APTRAD: Como descreveria um “dia normal” na sua vida profissional?
Literalmente, o normal é ficar de olho no relógio o dia inteiro e definir um montão de alarmes para não me esquecer de nada. A agenda é bem variada. Um dia normal pode ser traduzindo textos de saúde e de direito e certidões de nascimento/casamento, mas também pode ser estudando um tema espinhoso do Direito, organizando glossários no Multiterm ou batendo perna na rua atrás de certidões em cartórios. Mas eu diria que sempre começa com uma ou duas horas lendo e respondendo e-mails e publicações nas redes sociais, e mais uma meia hora da mesma peregrinação cibernética antes de encerrar o expediente 12 horas depois (!!!). Gosto de ser bem ativa nas redes sociais. É o meu antídoto para o isolamento na nossa caverna tradutória. Tenho inclusive um canal sobre traduções juramentadas no YouTube, que nasceu justamente quando percebi que gastava muito tempo respondendo sempre as mesmas dúvidas dos clientes de tradução juramentada. Quando recebia a mesma pergunta, mandava o link de um vídeo. Detesto respostas robotizadas. Elas até podem ser automatizadas para ganhar tempo no Whatsapp, mas gosto de sempre incluir alguma personalização aqui ou ali.
APTRAD: É membro de alguma associação/organização profissional? Se sim, o que a levou a associar-se e, se não, porque ainda não o fez?
Sim, sou secretária e também sócia-fundadora da Associação de Tradutores Públicos de Minas Gerais (ATP Minas), além de ser também filiada ao SINTRA (Sindicato Nacional dos Tradutores).
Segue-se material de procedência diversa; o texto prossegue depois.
(** The state right after the registration. *)
Lemma register_own name s h t :
  client_wf s → register_chan name (request_senders s) = (h, t) →
  h = length (cells (request_senders s)) ∧ anyone s (set_requests t s) ∧ own_chan name h (set_requests t s).
Proof.
  intros Hwf Hreg. pose proof (keeps_register_request (TErr := TErr) (λ _, False) True name s) as [Hg _].
  simpl in Hg. rewrite Hreg in Hg. destruct (register_chan_binds _ _ _ _ Hreg) as (Hh & He & Hl).
  split; [done|]. split; [done|]. split; [by apply Hg|]. simpl. split; [lia|].
  intros k. rewrite He, lookup_insert. case_decide; [done|].
  intros (v & Hv & _)%(wf_bound _ _ _ (wf_requests _ Hwf)). apply lookup_lt_Some in Hv. lia.
Qed.

(** C30: [wait_for] always takes its registration back.  It registers at any moment of
    a client's life and then runs among the client's tasks and other users, who may
    send it requests, register handlers of their own for the same action, or shut the
    client down; however it ends (a request answered, a payload that does not parse, a
    registration superseded by another, a timeout), the channel it registered is bound
    to no action when it returns, so that no later CALL is queued for nobody. *)
Theorem wait_for_deregisters fuel conn config users before ts s0 timeout A
    (callback : Request A → program (result (Response A) E)) c schedule r ts' s :
  Forall (api unit) users → (∀ request, api _ (callback request)) →
  run_pool before ((from_transport_with_config fuel conn config).2 ++ users)
    (from_transport_with_config (E := E) (TErr := TErr) fuel conn config).1 = Some (ts, s0) →
  run_among ((None, c) :: schedule) (wait_for timeout A callback) ts s0 = Some (Ret r, ts', s) →
  let chan := length (cells (request_senders s0)) in
  ∀ action, entries (request_senders s) !! action ≠ Some chan.
Proof.
  intros Hu Hcb Hbefore Hrun.
  destruct (run_pool_safe (task_spec (λ _, False) True) before
    ((from_transport_with_config fuel conn config).2 ++ users) _ ts s0 grows_preorder (guar_grows _ _)
    (client_tasks_safe (λ _, False) fuel conn config users _ Hu) (all_allowed before) Hbefore)
    as [Hts Hrtc].
  apply rtc_preorder in Hrtc; [|apply client_guar_preorder].
  assert (Hwf : client_wf s0) by apply Hrtc, client_new_wf.
  revert Hrun. cbn [run_among wait_for bind register_request atomic step].
  destruct (register_chan (NAME A) (request_senders s0)) as [h t] eqn:Hreg.
  destruct (register_own _ _ _ _ Hwf Hreg) as (<- & Hg & Hown). intros Hrun.
  assert (Hs : unregistered h s); [|apply Hs].
  eapply (settled_among _ _ _ (λ _, unregistered h)); [| | | |exact Hrun]; [done..| |].
  - apply (owning_then (NAME A) h); [by apply keeps_with_timeout, request_recv_keeps|done|].
    intros x s1 Hs1. apply (owning_then (NAME A) h); [|done|].
    + apply keeps_wait_outcome. intros request. eapply keeps_api, Hcb.
    + intros o s2. apply deregister_own_safe.
  - eapply pool_safe_stable; [apply grows_preorder| |exact Hts]. by eapply guar_grows.
Qed.

(** ** Shutdown and dialling *)

Definition is_dial (e : LogEntry) : bool := match e with LDial _ => true | _ => false end.

Definition count_dials (l : list LogEntry) : nat := length (List.filter is_dial l).

(** How many dials completed after the client was shut down. *)
Fixpoint dials_after_close (l : list LogEntry) : nat :=
  match l with
  | [] => 0
  | LClosed :: l => count_dials l
  | _ :: l => dials_after_close l
  end.

Lemma count_dials_app l l' : count_dials (l ++ l') = count_dials l + count_dials l'.
Proof. unfold count_dials. by rewrite List.filter_app, length_app. Qed.

Lemma count_dials_none l : Forall (may_log False) l → count_dials l = 0.
Proof. induction 1 as [|[] l]; simpl in *; auto; done. Qed.

Lemma dials_after_close_app l l' :
  dials_after_close (l ++ l') ≤ dials_after_close l + count_dials l' ∧
  (LClosed ∉ l → dials_after_close l = 0).
Proof.
  induction l as [|e l [IH1 IH2]]; simpl.
  - split; [|done]. induction l' as [|[] l' IH]; simpl; unfold count_dials in *; simpl; lia.
  - destruct e; simpl; (split; [|intros Hn; try (apply IH2; set_solver)]); try done;
      [rewrite count_dials_app; lia|set_solver].
Qed.

(** At most one dial completed after the shutdown; none did. *)
Definition dials_bounded (s : St) : Prop := client_wf s ∧ dials_after_close (log s) ≤ 1.
Definition dials_none (s : St) : Prop := client_wf s ∧ dials_after_close (log s) = 0.

Abbreviation no_dial := (client_guar (E := E) (λ _, False) False).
No início da carreira, reconheço que não fazia a menor ideia de como é importante pertencer a uma associação. Comecei me concentrando nas vantagens que poderia obter sendo associada, como descontos e congressos, mas hoje o meu foco é outro. São tantos os desafios, principalmente quando se trata do ofício de tradutor e intérprete público no Brasil, que o apoio de uma associação faz toda a diferença. Uma associação de tradutores é uma pessoa jurídica com legitimidade para representar os interesses da nossa categoria perante os Poderes Executivo, Legislativo e Judiciário do País. Para ter voz, a entidade precisa ter uma boa representatividade, ou seja, um alto percentual de adesão da categoria. Quem vai ouvir uma associação com meia dúzia de gatos-pingados? Precisamos unir forças e lutar juntos contra as dificuldades que se apresentam: a desvalorização da carreira, o excesso de cursos de baixa qualidade e a falta de visibilidade da profissão. Com a ISO 17100, traduzida recentemente para o português, creio que o cenário mudará para melhor em breve.
O nosso trabalho exige muita concentração e isolamento, o que dificulta a nossa união. Precisamos aprender a identificar nossos pontos comuns e definir nossas prioridades como categoria. Como tradutora não juramentada, as associações me ensinaram inicialmente a lidar com a papelada da vida de autônoma, política de preços, recebimentos do exterior, etc., mas hoje, como empresária, grande parte desse fardo fica por conta do contador, que mesmo assim muitas vezes aprende comigo sobre exportação de serviços de tradução e redução dos impostos dentro da lei. São raros os contadores no Brasil que entendem bem a nossa atividade profissional, infelizmente.
Como tradutora pública, entendi melhor, com a minha atividade nas associações de tradutores públicos e, recentemente, no grupo Juramentados Unidos, a relevância do meu papel como agente pública aprovada em concurso público para traduzir documentos com fé pública delegada pelo Estado, e até mesmo as diferenças entre a tradução pública, a tradução certificada e a tradução notarizada mundo afora.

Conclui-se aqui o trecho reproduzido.